En la semana anterior inicié planteando algunas preguntas de la violación a raíz del caso Pelicot. Dijimos que se trataba de un hecho socialmente relevante, de un delito inserto en las distintas legislaciones de los países de occidente y una afectación grave a los derechos humanos de las víctimas, principalmente mujeres, niños y niñas en el mundo.
A fin de evaluar las consecuencias para la vida, se abordaron algunas afectaciones a la integridad personal que se producen inmediatamente después de un ataque como el riesgo de contagio de enfermedades de transmisión sexual, pero también en el mediano y largo plazo, dígase aquí los trastornos en la salud mental, la depresión o el suicidio. Esto ha sido estudiado por la OMS desde 2003, cuando comenzó el análisis de la violencia como un problema de salud pública cuyos hallazgos forman parte de instrumentos nacionales para la atención de las agresiones sexuales. Cada una de estas afectaciones se verá exacerbada cuando la violación es consuetudinaria, es decir, entre más actos más daño.
Destaca del proceso francés, la “sorpresa” de los acusados al ser reconocidos como violadores de una mujer:estaría inconsciente o muerta, no se usó la violencia física ni moral, ¿sería posible que fuesen responsables de un delito como este? Negarlo seguramente fue una estrategia jurídica de sus abogados, pero muchos habrían defendido el buen nombre que creían tener, como quien es presuntamente ciego a la monstruosidad de sus acciones.

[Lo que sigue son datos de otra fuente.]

(* ===== verification/BorrowRun.v ===== *)
(** * The borrow checker returns

    The pre-pass of last uses, the walk of each body and [run] over a whole
    package return when every node is in range, the bodies are trees of bounded
    depth ([package_fits]) and the side tables are in range ([typed_ok]). *)

From stdpp Require Import base list strings numbers gmap sets.
From S2P Require Import Prelude StateM TyArena Infer Hir BorrowState BorrowFlow BorrowTotal BorrowWalkTotal.

Local Open Scope Z_scope.
Notation length := List.length (only parsing).

(** ** The pre-pass *)

Definition visits (w : Z) (m : ST Pre unit) : Prop :=
  ∀ s, pre_point s + w < 2 ^ 32 → leads m s (λ _ s', pre_point s ≤ pre_point s' ≤ pre_point s + w).

Lemma visits_ret w : 0 ≤ w → visits w (mret ()).
Proof. intros Hw s Hs. unfold leads. simpl. lia. Qed.

Lemma visits_mono j k m : j ≤ k → visits j m → visits k m.
Proof. intros Hle Hm s Hs. eapply leads_mono; [apply Hm; lia|]. simpl. lia. Qed.

Lemma visits_bind j k m (f : unit → ST Pre unit) :
  0 ≤ k → visits j m → (∀ r, visits k (f r)) → visits (j + k) (m ≫= f).
Proof.
  intros Hk Hm Hf s Hs. apply leads_bind. eapply leads_mono; [apply Hm; lia|]. intros r s' Hs'. simpl in Hs'.
  eapply leads_mono; [apply Hf; lia|]. simpl. lia.
Qed.

Lemma visits_name x : visits 2 (visit_name x).
Proof.
  intros s Hs. unfold visit_name, succ_u32, leads. rewrite bool_decide_eq_true_2 by lia. simpl. lia.
Qed.

Lemma visits_each {R} (g : R → option Z) (f : R → ST Pre unit) xs w :
  sum_opt g xs = Some w → (∀ x a, g x = Some a → 0 ≤ a ∧ visits a (f x)) → 0 ≤ w ∧ visits w (each f xs).
Proof.
  intros Hw Hf. revert w Hw. induction xs as [|x xs IH]; intros w Hw.
  { injection Hw as <-. split; [done|by apply visits_ret]. }
  apply sum_opt_cons in Hw as (a & b & Ha & Hb & ->). destruct (Hf x a Ha) as [Ha0 Hx].
  destruct (IH b Hb) as [Hb0 Hxs]. split; [lia|]. simpl. by apply visits_bind.
Qed.

Section Visits.
Context (pkg : Package) (n : nat) (visit : ExprId → ST Pre unit).
Hypothesis Hvisit : ∀ e w, weight pkg n e = Some w → visits w (visit e).
Notation weigh := (weigh_part pkg n (weight pkg n)).
Notation weigh_in := (weigh_in_block pkg n (weight pkg n)).

Lemma visits_one e w : weight pkg n e = Some w → 0 ≤ w ∧ visits w (visit e).
Proof. intros Hw. pose proof (weight_pos _ _ _ _ Hw). split; [lia|by apply Hvisit]. Qed.

Lemma visits_list {R} (g : R → ExprId) xs w :
  sum_opt weigh (map (λ x, PExpr (g x)) xs) = Some w → 0 ≤ w ∧ visits w (each (λ x, visit (g x)) xs).
Proof. rewrite sum_opt_map. intros Hw. eapply visits_each; [exact Hw|]. intros x a. apply visits_one. Qed.

Lemma visits_opt o w : sum_opt weigh (opt_part o) = Some w → 0 ≤ w ∧ visits w (when_some o visit).
Proof.
  destruct o as [e|]; intros Hw; [|injection Hw as <-; split; [done|by apply visits_ret]].
  apply weigh_one in Hw. by apply visits_one.
Qed.

Lemma visits_stmt st w : sum_opt weigh_in (stmt_parts st) = Some w → 0 ≤ w ∧ visits w (visit_stmt visit st).
Proof.
  intros Hw. destruct st as [pid ty init mutable|e]; cbn [stmt_parts visit_stmt] in Hw |- *.
  - apply sum_opt_app in Hw as (a & b & Ha & (p & z & [Hfit ->]%weigh_pat & [= <-] & ->)%sum_opt_cons & ->).
    rewrite !Z.add_0_r. apply visits_opt. by destruct init.
  - apply sum_opt_cons in Hw as (x & y & Hx & [= <-] & ->). rewrite Z.add_0_r. by apply visits_one.
Qed.

Lemma visits_block b w : weigh (PBlock b) = Some w → 0 ≤ w ∧ visits w (visit_block pkg visit b).
Proof.
  cbn [weigh_part]. unfold weigh_block. destruct (blocks pkg !! b) as [blk|] eqn:Hb; [|done]. simpl.
  intros (s & t & Hs%sum_opt_concat & Ht & ->)%sum_opt_app. rewrite sum_opt_map in Hs.
  destruct (visits_each _ (visit_stmt visit) _ _ Hs) as [Hs0 Hvs]; [intros st a; apply visits_stmt|].
  destruct (visits_opt (tail blk) t) as [Ht0 Hvt]; [by destruct (tail blk)|].
  split; [lia|]. intros c Hc. eapply leads_lift; [exact Hb|]. by apply visits_bind.
Qed.

Lemma visits_loop b w : weigh (PLoop b) = Some w → 0 ≤ w ∧ visits w (visit_block pkg visit b).
Proof.
  cbn [weigh_part]. destruct (weigh_block pkg weigh_in b) as [v|] eqn:E; [|done]. intros [= <-].
  destruct (visits_block b v E) as [Hv Hc]. split; [lia|]. eapply visits_mono, Hc. lia.
Qed.

Lemma visits_seq j k m1 m2 : 0 ≤ j ∧ visits j m1 → 0 ≤ k ∧ visits k m2 → 0 ≤ j + k ∧ visits (j + k) (m1 ≫= λ _, m2).
Proof. intros [Hj H1] [Hk H2]. split; [lia|]. by apply visits_bind. Qed.

Lemma visits_arm a w : sum_opt weigh (arm_parts a) = Some w → 0 ≤ w ∧ visits w (visit_arm visit a).
Proof.
  intros (p & z & [Hfit ->]%(weigh_pat _ _ _ p) & (g & y & Hg & Hy%weigh_one & ->)%sum_opt_app & ->)%sum_opt_cons.
  rewrite Z.add_0_l. apply visits_seq; [by apply visits_opt|by apply visits_one].
Qed.

(** A part first, then the others. *)
Lemma visits_cons p ps w m1 m2 :
  sum_opt weigh (p :: ps) = Some w → (∀ v, weigh p = Some v → 0 ≤ v ∧ visits v m1) →
  (∀ v, sum_opt weigh ps = Some v → 0 ≤ v ∧ visits v m2) → 0 ≤ w ∧ visits w (m1 ≫= λ _, m2).
Proof. intros (a & b & Ha & Hb & ->)%sum_opt_cons H1 H2. apply visits_seq; auto. Qed.

Lemma visits_app ps qs w m1 m2 :
  sum_opt weigh (ps ++ qs) = Some w → (∀ v, sum_opt weigh ps = Some v → 0 ≤ v ∧ visits v m1) →
  (∀ v, sum_opt weigh qs = Some v → 0 ≤ v ∧ visits v m2) → 0 ≤ w ∧ visits w (m1 ≫= λ _, m2).
Proof. intros (a & b & Ha & Hb & ->)%sum_opt_app H1 H2. apply visits_seq; auto. Qed.

Lemma visits_single p w m :
  sum_opt weigh [p] = Some w → (∀ v, weigh p = Some v → 0 ≤ v ∧ visits v m) → 0 ≤ w ∧ visits w m.
Proof. intros (a & b & Ha & [= <-] & ->)%sum_opt_cons H. rewrite Z.add_0_r. auto. Qed.

(** A pattern is not visited. *)
Lemma visits_pat p ps w m :
  sum_opt weigh (PPat p :: ps) = Some w → (∀ v, sum_opt weigh ps = Some v → 0 ≤ v ∧ visits v m) →
  0 ≤ w ∧ visits w m.
Proof. intros (a & b & [_ ->]%(weigh_pat pkg n p) & Hb & ->)%sum_opt_cons H. rewrite Z.add_0_l. auto. Qed.

Lemma visits_pairs (entries : list (ExprId * ExprId)) w :
  sum_opt weigh (concat (map (λ kv, [PExpr kv.1; PExpr kv.2]) entries)) = Some w →
  0 ≤ w ∧ visits w (each (λ kv, visit kv.1 ≫= λ _, visit kv.2) entries).
Proof.
  intros Hw%sum_opt_concat. rewrite sum_opt_map in Hw. eapply visits_each; [exact Hw|]. intros kv a Ha.
  eapply visits_cons; [exact Ha|apply visits_one|intros v Hv%weigh_one; by apply visits_one].
Qed.

Lemma visits_shape x v : sum_opt weigh (parts x) = Some v → visits (2 + v) (visit_shape pkg visit x).
Proof.
  intros Hv. pose proof (sum_opt_nonneg _ _ _ (weigh_nonneg pkg n) Hv) as Hv0.
  assert (∀ e w, sum_opt weigh [PExpr e] = Some w → 0 ≤ w ∧ visits w (visit e)) as Hone.
  { intros e w Hw%weigh_one. by apply visits_one. }
  assert (∀ b w, sum_opt weigh [PBlock b] = Some w → 0 ≤ w ∧ visits w (visit_block pkg visit b)) as Hblock.
  { intros b w Hw. eapply visits_single; [exact Hw|apply visits_block]. }
  assert (∀ b w, sum_opt weigh [PLoop b] = Some w → 0 ≤ w ∧ visits w (visit_block pkg visit b)) as Hloop.
  { intros b w Hw. eapply visits_single; [exact Hw|apply visits_loop]. }
  assert (∀ args w, sum_opt weigh (arg_parts args) = Some w → 0 ≤ w ∧ visits w (visit_args visit args)) as Hargs.
  { intros args w. apply (visits_list arg_value). }
  destruct x; cbn [visit_shape parts] in Hv |- *; try (apply visits_ret; lia).
  1: destruct segs; [apply visits_ret|eapply visits_mono, visits_name]; lia.
  all: try (destruct segments; [apply visits_ret|eapply visits_mono, visits_name]; lia).
  all: apply (visits_mono v); [lia|]; eapply proj2; first
    [ by apply Hone | by apply visits_opt | by apply Hblock | by apply Hloop
    | by apply (visits_list id) | by apply (visits_list snd) | by apply visits_pairs
    | eapply visits_cons; [exact Hv|apply visits_one|]; first
        [ apply Hone | apply Hargs | apply Hloop
        | by intros w Hw; eapply visits_cons; [exact Hw|apply visits_block|apply visits_opt]
        | by intros w Hw; eapply visits_pat; [exact Hw|]; first
            [ apply Hloop | intros u Hu; eapply visits_cons; [exact Hu|apply visits_block|apply visits_opt]]
        | intros w Hw%sum_opt_concat; rewrite sum_opt_map in Hw; eapply visits_each; [exact Hw|apply visits_arm]]
    | eapply visits_app; [exact Hv|apply visits_opt || apply (visits_list snd)|apply Hone || apply Hblock] ].
Qed.

End Visits.

Lemma visits_expr pkg n e w : weight pkg n e = Some w → visits w (visit_expr pkg n e).
Proof.
  revert e w. induction n as [|n IH]; intros e w Hw; [done|].
  apply weight_inv in Hw as (x & v & Hx & Hv & ->). intros s Hs. simpl. eapply leads_lift; [exact Hx|].
  by apply (visits_shape pkg n (visit_expr pkg n) IH).
Qed.

Lemma last_use_total pkg n b w : body_weight pkg n b = Some w → w < 2 ^ 32 → is_Some (compute_last_use pkg n b).
Proof.
  intros Hw Hlt. destruct (visits_block pkg n (visit_expr pkg n) (visits_expr pkg n) b w Hw) as [H0 Hv].
  specialize (Hv (mkPre ∅ 0) ltac:(simpl; lia)). unfold compute_last_use, leads in *.
  destruct (visit_block _ _ _ _) as [[[] s]|]; [by eexists|done].
Qed.

(** ** Packages *)

(** A body that has a weight below the counters' range. *)
Definition body_fits (pkg : Package) (n : nat) (b : BlockId) : bool :=
  match body_weight pkg n b with Some w => w <? 2 ^ 32 | None => false end.

Definition expr_fits (pkg : Package) (n : nat) (e : ExprId) : bool :=
  match weight pkg n e with Some w => w <? 2 ^ 32 | None => false end.

Definition opt_fits {R} (f : R → bool) (o : option R) : bool := match o with Some r => f r | None => true end.

Definition item_fits (pkg : Package) (n : nat) (id : ItemId) : bool :=
  match items pkg !! id with
  | None => false
  | Some (ItAgent a) =>
      match agents pkg !! a with
      | None => false
      | Some a =>
          forallb (λ s, opt_fits (expr_fits pkg n) (as_init s)) (ag_state a) &&
          forallb (λ h, body_fits pkg n (oh_body h)) (ag_handlers a)
      end
  | Some (ItSupervisor s) =>
      match supervisors pkg !! s with
      | None => false
      | Some s => forallb (λ c, expr_fits pkg n c.2) (su_children s)
      end
  | Some _ => true
  end.

Definition package_fits (pkg : Package) (n : nat) : bool :=
  forallb (λ f, opt_fits (body_fits pkg n) (fn_body f)) (fns pkg) && forallb (item_fits pkg n) (top_level pkg).

Section Run.
Context (typed : TypedPackage) (pkg : Package) (n : nat) (Hok : typed_ok typed).
Notation A := (ty_arena typed).
Notation costs := (costs A).

Lemma room_new w ds plan lu : 0 ≤ w < 2 ^ 32 → room A w (set_last_use lu (new_cx ds plan)).
Proof. intros Hw. exists 0. split; simpl; try lia; apply map_Forall_empty. Qed.

Lemma new_cx_returns m w s : costs w m → 0 ≤ w < 2 ^ 32 → is_Some (in_new_cx m s).
Proof.
  intros Hm Hw. pose proof (costs_framed A w None m (proj1 Hw) Hm _ (room_new w s.1 s.2 ∅ Hw)) as H.
  unfold in_new_cx. change (new_cx s.1 s.2) with (set_last_use ∅ (new_cx s.1 s.2)). unfold leads in H.
  destruct ((push_frame None ≫= _) _) as [[[] c]|]; [by eexists|done].
Qed.

Lemma body_fits_inv b : body_fits pkg n b = true →
  ∃ w, body_weight pkg n b = Some w ∧ 0 ≤ w < 2 ^ 32 ∧ costs w (walk_body typed pkg n b).
Proof.
  unfold body_fits. destruct (body_weight pkg n b) as [w|] eqn:Hw; [|done]. intros Hlt%Z.ltb_lt.
  destruct (costs_block typed pkg Hok n (walk_expr typed pkg n) (λ e w pos, costs_walk typed pkg Hok n e w pos) b w Hw).
  by exists w.
Qed.

Lemma expr_fits_returns e s : expr_fits pkg n e = true → is_Some (in_new_cx (void (walk_expr typed pkg n e Use)) s).
Proof.
  unfold expr_fits. destruct (weight pkg n e) as [w|] eqn:Hw; [|done]. intros Hlt%Z.ltb_lt.
  pose proof (weight_pos _ _ _ _ Hw). apply (new_cx_returns _ w); [|lia].
  apply costs_void; [lia|]. by apply costs_walk.
Qed.

Lemma costs_bind_params {R} (f : R → string) (g : R → TyId) sp xs :
  (∀ x, x ∈ xs → is_Some (get A (g x))) → costs 0 (each (λ x, bind_local typed (f x) (g x) sp false) xs).
Proof.
  intros Hg. apply costs_each_free. intros x Hx.
  apply costs_bind_local; [apply (to_arena typed Hok)|done|by apply Hg|done].
Qed.

Lemma fn_body_returns fid f b ds plan :
  body_fits pkg n b = true → is_Some (check_fn_body typed pkg n fid f b ds plan).
Proof.
  intros (w & Hw & Hlt & Hc)%body_fits_inv. unfold check_fn_body.
  destruct (last_use_total pkg n b w Hw) as [[lu pt] Hlu]; [lia|]. rewrite Hlu. simpl.
  assert (costs w (push_frame None ≫= λ _,
    (each (λ p : string * TyId, bind_local typed p.1 p.2 (fn_span f) false) (default [] (fn_param_tys typed !! fid)) ≫= λ _,
     walk_body typed pkg n b) ≫= λ _, pop_frame)) as H.
  { apply costs_framed; [lia|]. apply costs_bind_l; [lia| |by intros _]. apply costs_bind_params.
    intros p Hp. destruct (fn_param_tys typed !! fid) as [ps|] eqn:E; [|by apply elem_of_nil in Hp].
    pose proof (to_params typed Hok fid ps E) as Hps. simpl in Hps. rewrite Forall_forall in Hps. by apply Hps. }
  specialize (H _ (room_new w ds plan lu Hlt)). unfold leads, mbind, ST_bind, push_frame, modify in H |- *.
  destruct (each _ _ _) as [[[] c1]|]; [|done]. destruct (walk_body _ _ _ _ c1) as [[[] c2]|]; [|done].
  destruct (pop_frame c2) as [[[] c3]|]; [by eexists|done].
Qed.

Lemma each_returns {S R} (f : R → ST S unit) xs s :
  (∀ x s, x ∈ xs → is_Some (f x s)) → is_Some (each f xs s).
Proof.
  revert s. induction xs as [|x xs IH]; intros s H; [by eexists|]. simpl. unfold mbind, ST_bind.
  destruct (H x s) as [[[] s'] ->]; [constructor|]. apply IH. intros y s'' Hy. apply H. by constructor.
Qed.

Lemma each_from_returns {S R} (f : nat → R → ST S unit) i xs s :
  (∀ i x s, x ∈ xs → is_Some (f i x s)) → is_Some (each_from f i xs s).
Proof.
  revert i s. induction xs as [|x xs IH]; intros i s H; [by eexists|]. simpl. unfold mbind, ST_bind.
  destruct (H i x s) as [[[] s'] ->]; [constructor|]. apply IH. intros j y s'' Hy. apply H. by constructor.
Qed.

Lemma handler_returns h s : body_fits pkg n (oh_body h) = true → is_Some (check_handler typed pkg n h s).
Proof.
  intros (w & Hw & Hlt & Hc)%body_fits_inv. apply (new_cx_returns _ w); [|lia].
  apply costs_bind_l; [lia| |by intros _].
  apply (costs_bind_params id (λ _, unit_ty typed)). intros x _. apply (to_unit typed Hok).
Qed.

Lemma item_returns id s :
  item_fits pkg n id = true → is_Some ((it ← lift (items pkg !! id); check_item typed pkg n it) s).
Proof.
  unfold item_fits, lift, mbind, ST_bind. destruct (items pkg !! id) as [[]|]; try done; simpl; try (intros _; by eexists).
  - unfold lift, mbind, ST_bind. destruct (agents pkg !! id0) as [a|]; [|done]. intros [Hs Hh]%andb_true_iff.
    rewrite forallb_forall in Hs, Hh. setoid_rewrite <- list_elem_of_In in Hs. setoid_rewrite <- list_elem_of_In in Hh.
    destruct (each_returns (λ s, when_some (as_init s) (λ e, in_new_cx (void (walk_expr typed pkg n e Use)))) (ag_state a) s)
      as [[[] s'] E].
    { intros st s' Hst. specialize (Hs st Hst). destruct (as_init st); [by apply expr_fits_returns|by eexists]. }
    rewrite E. apply each_returns. intros h s'' Hin. by apply handler_returns, Hh.
  - unfold lift, mbind, ST_bind. destruct (supervisors pkg !! id0) as [u|]; [|done]. intros Hc.
    rewrite forallb_forall in Hc. setoid_rewrite <- list_elem_of_In in Hc.
    apply each_returns. intros c s' Hin. by apply expr_fits_returns, Hc.
Qed.

Lemma check_fns_returns s :
  (∀ f, f ∈ fns pkg → opt_fits (body_fits pkg n) (fn_body f) = true) → is_Some (check_fns typed pkg n s).
Proof.
  intros Hf. apply each_from_returns. intros fid f s' Hin. specialize (Hf f Hin).
  destruct (fn_body f) as [b|]; [|by eexists]. simpl.
  destruct (fn_body_returns fid f b s'.1 s'.2 Hf) as [r ->]. by eexists.
Qed.

Lemma run_returns : package_fits pkg n = true → is_Some (run typed pkg n).
Proof.
  intros [Hf Hi]%andb_true_iff. rewrite forallb_forall in Hf, Hi.
  setoid_rewrite <- list_elem_of_In in Hf. setoid_rewrite <- list_elem_of_In in Hi.
  destruct (check_fns_returns ([], []) Hf) as [[[] s] E].
  destruct (each_returns (λ id, it ← lift (items pkg !! id); check_item typed pkg n it) (top_level pkg) s) as [[[] s'] E'].
  { intros id s' Hin. by apply item_returns, Hi. }
  exists s'.1. unfold run. rewrite (bind_run _ _ _ _ _ E), E'. done.
Qed.

End Run.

Varios mitos prevalecen en torno a la violación en nuestras sociedades, por consiguiente, en la norma, en los procesos de atención e investigación del delito y en la impartición de justicia. En los criterios para la atención médico legal de la violencia sexual se indica la creencia de que el sexo es la motivación primaria para violar a alguien cuando en realidad las motivaciones son el abuso de poder, la ira y la dominación.
Se cree también que solo ciertos “tipos” de mujeres son agredidas, cabe aquí, el “razonamiento” que cotidianamente legitima la prostitución, es decir, un grupo de mujeres para violar impunemente a cambio de dinero a quienes los Estados no protegen so pretexto de su “libre” elección.
La realidad es que cualquier mujer puede ser víctima y ante el escarnio social que se genera por denunciar, es ínfimo el número de acusaciones falsas. Esto pasó con Gisele, Louis Bonnet, el alcalde de Mazan, el pueblo francés donde ocurrieron los hechos dijo a los medios: “Aquí la gente dice que ‘no murió nadie’. Habría sido mucho peor si (Dominique Pelicot) hubiera matado a su esposa. Pero eso no ocurrió en este caso”.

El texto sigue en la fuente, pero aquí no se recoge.